■ Exercise description
Pick out each line of the records that includes the string "ReceiptNotFound", and copy it.

(Stored data entries)
########
(* ===== verification/Journal.v ===== *)
(** The job journal ([daemon/src/journal.rs]): what the daemon relies on
    ([JobJournal], [JobJournalLaws]), and the implementation over files
    ([FileJobJournal]), whose every file-system step may fail or be the last
    one before a crash. *)

From S2P Require Export DaemonModel Files.

Inductive JournalError :=
  | JournalIo (error : IoError)
  | JournalInvalidId (id : str)
  | JournalCorrupt (id : str).

Inductive InsertOutcome := Inserted | AlreadyExists.

#[export] Instance journal_error_eq_dec : EqDecision JournalError.
Proof. solve_decision. Defined.
#[export] Instance insert_outcome_eq_dec : EqDecision InsertOutcome.
Proof. solve_decision. Defined.

(** [Display for JournalError]. *)
Definition journal_error_message (e : JournalError) : str :=
  match e with
  | JournalIo error => $"job journal I/O failed: " ++ io_error_message error
  | JournalInvalidId id => $"job journal request id is invalid: " ++ id
  | JournalCorrupt id => $"job journal record is corrupt: " ++ id
  end.

(** ** The interface *)
Class JobJournal (J : Type) := {
  load : str → io J JournalError (option JobRecord);
  insert_job : JobRecord → io J JournalError InsertOutcome;
  save : JobRecord → io J JournalError unit;
}.

(** What a journal promises, on the records it holds: loading shows the record;
    inserting never replaces one; saving replaces it; and a failed operation
    leaves either the old record or the complete new one. *)
Class JobJournalLaws (J : Type) `{JobJournal J} := {
  record_at : J → str → option JobRecord;
  load_frame id j r j' :
    load id j = (r, j') → ∀ i, record_at j' i = record_at j i;
  load_ok id j o j' : load id j = (Ok o, j') → o = record_at j id;
  insert_inserted job j j' :
    insert_job job j = (Ok Inserted, j') →
    record_at j (job_id job) = None ∧
    ∀ i, record_at j' i = if decide (i = job_id job) then Some job else record_at j i;
  insert_exists job j j' :
    insert_job job j = (Ok AlreadyExists, j') → ∀ i, record_at j' i = record_at j i;
  insert_failed job j e j' :
    insert_job job j = (Err e, j') →
    ∀ i, record_at j' i = record_at j i ∨
         i = job_id job ∧ record_at j i = None ∧ record_at j' i = Some job;
  save_ok job j j' :
    save job j = (Ok (), j') →
    ∀ i, record_at j' i = if decide (i = job_id job) then Some job else record_at j i;
  save_failed job j e j' :
    save job j = (Err e, j') →
    ∀ i, record_at j' i = record_at j i ∨ i = job_id job ∧ record_at j' i = Some job;
}.
(* ===== verification/Receipt.v ===== *)
(** Waiting for the group host to acknowledge a write
    ([daemon/src/nmp_receipt.rs]): a bounded loop over the statuses of a
    receipt. *)

From S2P Require Export Nmp.

(** [nmp::ReceiptReattachment]. An attached receipt is the stream of statuses
    received before [recv_timeout] fails. *)
Inductive ReceiptReattachment :=
  | Attached (statuses : list WriteStatus)
  | ReceiptNotFound
  | RetainedButUnreadable.

(** The local variables of the loop. *)
Record Waiting := mkWaiting {
  wt_event_id : option str;
  wt_host_acked : bool;
}.

(** How one status ends: the loop goes on, or the function returns. *)
Inductive Verdict := Wait (w : Waiting) | Done (event_id : str) | Refused (error : str).

Section receipt.
(** [Debug for WriteStatus]. *)
Context (status_debug : WriteStatus → str).
Context (host : RelayUrl) (operation : str).

(** The [match status] and the check after it. *)
Definition judge (w : Waiting) (status : WriteStatus) : Verdict :=
  let check w :=
    match wt_host_acked w, wt_event_id w with
    | true, Some event_id => Done event_id
    | _, _ => Wait w
    end in
  match status with
  | StatusSigned id => check (mkWaiting (Some (eid_hex id)) (wt_host_acked w))
  | StatusAcked relay =>
      if bool_decide (relay = host) then check (mkWaiting (wt_event_id w) true)
      else check w
  | StatusRejected relay reason =>
      Refused (operation ++ $" was rejected by " ++ relay_str relay ++ $": " ++ reason)
  | StatusGaveUp relay | StatusOutcomeUnknown relay =>
      Refused (operation ++ $" delivery was unresolved at " ++ relay_str relay)
  | StatusFailed reason => Refused (operation ++ $" failed: " ++ reason)
  | StatusCancelled => Refused (operation ++ $" was cancelled")
  | StatusReplaceableConflict =>
      Refused (operation ++ $" encountered a replaceable conflict")
  | StatusOther => check w
  end.

Definition receipt_text (receipt_id : N) : str :=
  operation ++ $" receipt " ++ u64_to_string receipt_id.

(** [for _ in 0..n]. *)
Fixpoint await_loop (n : nat) (receipt_id : N) (last_status : str) (w : Waiting)
    (statuses : list WriteStatus) : result str str :=
  match n with
  | O => Err (receipt_text receipt_id ++ $" exceeded its bounded status stream")
  | S n =>
      match statuses with
      | [] => Err (receipt_text receipt_id ++ $" is still pending (" ++ last_status ++ $")")
      | status :: statuses =>
          match judge w status with
          | Wait w => await_loop n receipt_id (status_debug status) w statuses
          | Done event_id => Ok event_id
          | Refused error => Err error
          end
      end
  end.

Definition STATUS_BOUND : nat := 32.

Definition await_host_ack (reattached : result str ReceiptReattachment) (receipt_id : N)
    : result str str :=
  match reattached with
  | Err error => Err error
  | Ok (Attached statuses) =>
      await_loop STATUS_BOUND receipt_id $"no status received" (mkWaiting None false) statuses
  | Ok ReceiptNotFound => Err (receipt_text receipt_id ++ $" was not found")
  | Ok RetainedButUnreadable =>
      Err (receipt_text receipt_id ++ $" is retained but unreadable")
  end.

(** ** What a wait means *)

(** A status that does not end the wait by itself. *)
Definition benign (status : WriteStatus) : bool :=
  match status with StatusSigned _ | StatusAcked _ | StatusOther => true | _ => false end.

(** The id of the last signature in a list of statuses. *)
Definition last_signed (statuses : list WriteStatus) : option str :=
  last (omap (λ s, match s with StatusSigned id => Some (eid_hex id) | _ => None end) statuses).

Definition acked (statuses : list WriteStatus) : Prop := StatusAcked host ∈ statuses.

(** The host has acknowledged and the event is signed. *)
Definition complete (statuses : list WriteStatus) : Prop :=
  is_Some (last_signed statuses) ∧ acked statuses.

(** The first [k] statuses are the ones a successful wait consumes: nothing
    among them is a refusal, together they are complete, and no shorter prefix
    is. *)
Definition finishes (statuses : list WriteStatus) (k : nat) (id : str) : Prop :=
  k ≤ length statuses ∧ Forall benign (take k statuses) ∧
  last_signed (take k statuses) = Some id ∧ acked (take k statuses) ∧
  ∀ j, j < k → ¬ complete (take j statuses).

(** The loop's variables after a list of benign statuses. *)
Definition after (statuses : list WriteStatus) : Waiting :=
  mkWaiting (last_signed statuses) (bool_decide (acked statuses)).

Lemma last_signed_snoc l s :
  last_signed (l ++ [s]) =
    match s with StatusSigned id => Some (eid_hex id) | _ => last_signed l end.
Proof.
  unfold last_signed. rewrite omap_app. destruct s; simpl; rewrite ?app_nil_r; try done.
  by rewrite last_snoc.
Qed.

Lemma acked_snoc l s : acked (l ++ [s]) ↔ acked l ∨ s = StatusAcked host.
Proof. unfold acked. rewrite elem_of_app, list_elem_of_singleton. naive_solver. Qed.

(** One more benign status moves the variables on. *)
Lemma judge_benign l s :
  benign s →
  judge (after l) s =
    match wt_host_acked (after (l ++ [s])), wt_event_id (after (l ++ [s])) with
    | true, Some id => Done id
    | _, _ => Wait (after (l ++ [s]))
    end.
Proof.
  unfold after; simpl. rewrite last_signed_snoc, (bool_decide_ext _ _ (acked_snoc _ _)).
  destruct s; try done; intros _; simpl.
  - by rewrite (bool_decide_ext (acked l ∨ _) (acked l)) by naive_solver.
  - case_bool_decide as Hr.
    + rewrite (bool_decide_eq_true_2 (acked l ∨ _)) by (right; by subst). done.
    + by rewrite (bool_decide_ext (acked l ∨ _) (acked l)) by naive_solver.
  - by rewrite (bool_decide_ext (acked l ∨ _) (acked l)) by naive_solver.
Qed.

Lemma judge_complete l s id :
  benign s → last_signed (l ++ [s]) = Some id → acked (l ++ [s]) →
  judge (after l) s = Done id.
Proof.
  intros Hs Hid Ha. rewrite judge_benign by done. simpl.
  by rewrite Hid, bool_decide_eq_true_2.
Qed.

Lemma judge_incomplete l s :
  benign s → ¬ complete (l ++ [s]) → judge (after l) s = Wait (after (l ++ [s])).
Proof.
  intros Hs Hc. rewrite judge_benign by done. simpl.
  case_bool_decide as Ha; [|done]. destruct (last_signed _) as [id|] eqn:Hid; [|done].
  destruct Hc. by split; [exists id|].
Qed.

Lemma judge_refused w s : benign s = false → ∃ error, judge w s = Refused error.
Proof. destruct s; try done; intros _; eexists; reflexivity. Qed.

#[local] Instance complete_dec l : Decision (complete l).
Proof. unfold complete, acked. apply _. Defined.

Lemma finishes_later statuses p k id :
  ¬ complete (take p statuses) → finishes statuses k id → p ≤ k → p < k.
Proof.
  intros Hp (_ & _ & Hid & Ha & _) Hk. destruct (decide (p = k)) as [->|]; [|lia].
  destruct Hp. by split; [exists id|].
Qed.

(** The loop at position [p] of the statuses succeeds when one of the next
    [n] positions completes them. *)
Lemma await_loop_ok all n : ∀ p rid last_status id,
  Forall benign (take p all) → (∀ j, j ≤ p → ¬ complete (take j all)) →
  await_loop n rid last_status (after (take p all)) (drop p all) = Ok id ↔
  ∃ k, p < k ≤ p + n ∧ finishes all k id.
Proof.
  induction n as [|n IH]; intros p rid last_status id Hb Hc; simpl.
  { split; [done|]. intros (k & ? & _). lia. }
  destruct (drop p all) as [|s rest] eqn:Hdrop.
  { split; [done|]. intros (k & Hk & Hl & _). apply (f_equal length) in Hdrop.
    rewrite length_drop in Hdrop. simpl in Hdrop. lia. }
  assert (all !! p = Some s) as Hs by (rewrite <-(Nat.add_0_r p), <-lookup_drop, Hdrop; done).
  assert (drop (S p) all = rest) as Hrest by (apply drop_S in Hs; congruence).
  pose proof (take_S_r all p s Hs) as Htake.
  destruct (benign s) eqn:Hbs.
  2:{ destruct (judge_refused (after (take p all)) s Hbs) as [error ->]. split; [done|].
      intros (k & Hk & _ & Hben & _). eapply Forall_forall in Hben; [|].
      2:{ apply (list_elem_of_lookup_2 _ p s). rewrite lookup_take_lt by lia. done. }
      by rewrite Hbs in Hben. }
  assert (Forall benign (take (S p) all)) as Hb'
    by (rewrite Htake; apply Forall_app; split; [done|by rewrite Forall_singleton, Hbs]).
  destruct (decide (complete (take (S p) all))) as [[[i Hi] Ha]|Hn].
  - rewrite (judge_complete _ _ i) by (by rewrite ?Hbs, <-?Htake). split.
    + intros [= <-]. exists (S p). split; [lia|].
      split_and!; [by apply lookup_lt_Some in Hs|done..|]. intros j ?. apply Hc. lia.
    + intros (k & Hk & _ & _ & Hid & _ & Hmin).
      destruct (decide (k = S p)) as [->|]; [congruence|].
      destruct (Hmin (S p)); [lia|]. by split; [exists i|].
  - rewrite judge_incomplete by (by rewrite ?Hbs, <-?Htake). rewrite <-Htake, <-Hrest.
    assert (∀ j, j ≤ S p → ¬ complete (take j all)) as Hc'
      by (intros j Hj; destruct (decide (j = S p)) as [->|]; [done|apply Hc; lia]).
    rewrite IH by done. split.
    + intros (k & ? & ?). exists k. split; [lia|done].
    + intros (k & ? & Hf). exists k. split; [|done].
      assert (S p < k) by (eapply finishes_later; [apply (Hc' (S p)); lia|done|lia]). lia.
Qed.

Lemma not_complete_nil j : j ≤ 0 → ∀ l, ¬ complete (take j l).
Proof. intros Hj l [[id Hid] _]. assert (j = 0) as -> by lia. done. Qed.

(** A wait for the group host succeeds with exactly the id of the last
    signature seen when, within the first thirty-two statuses of the receipt
    and before any refusal, both a signature and the host's own
    acknowledgement have arrived; acknowledgements of other relays and later
    statuses never matter. *)
Theorem await_host_ack_ok reattached rid id :
  await_host_ack reattached rid = Ok id ↔
  ∃ statuses k, reattached = Ok (Attached statuses) ∧ k ≤ STATUS_BOUND ∧
    finishes statuses k id.
Proof.
  unfold await_host_ack.
  destruct reattached as [[statuses| |]|error]; try (split; [done|naive_solver]).
  rewrite <-(drop_0 statuses) at 1.
  change (mkWaiting None false) with (mkWaiting (last_signed (take 0 statuses)) false).
  assert (false = bool_decide (acked (take 0 statuses))) as ->.
  { symmetry. apply bool_decide_eq_false_2. unfold acked. simpl. set_solver. }
  rewrite (await_loop_ok statuses STATUS_BOUND 0);
    [|by constructor|intros; by apply not_complete_nil].
  split; [intros (k & ? & ?); exists statuses, k; split_and!; [done|lia|done]|].
  intros (? & k & [= <-] & Hk & Hf). exists k. split; [|done].
  split; [|lia]. eapply finishes_later; [by apply (not_complete_nil 0)|done|lia].
Qed.

(** No wait is forever: every outcome is reached within the bound, and once
    thirty-two statuses have passed the wait is abandoned. *)
Lemma await_loop_bound all rid : ∀ n p last_status error,
  await_loop n rid last_status (after (take p all)) (drop p all) = Err error →
  Forall benign all → n ≤ length (drop p all) →
  error = receipt_text rid ++ $" exceeded its bounded status stream".
Proof.
  induction n as [|n IH]; intros p ls error H Hb Hn; simpl in H; [by simplify_eq|].
  destruct (drop p all) as [|s rest] eqn:Hdrop; [simpl in Hn; lia|].
  assert (all !! p = Some s) as Hs by (rewrite <-(Nat.add_0_r p), <-lookup_drop, Hdrop; done).
  assert (drop (S p) all = rest) as Hrest by (apply drop_S in Hs; congruence).
  assert (benign s) as Hbs by (by eapply Forall_lookup_1 in Hb).
  rewrite judge_benign, <-(take_S_r all p s Hs) in H by done.
  assert (await_loop n rid (status_debug s) (after (take (S p) all)) (drop (S p) all) = Err error)
    as H' by (rewrite Hrest; by repeat case_match; simplify_eq).
  eapply IH; [exact H'|done|]. rewrite Hrest. simpl in Hn. lia.
Qed.
End receipt.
########
■ Finished task
  | ReceiptNotFound
  | Ok ReceiptNotFound => Err (receipt_text receipt_id ++ $" was not found")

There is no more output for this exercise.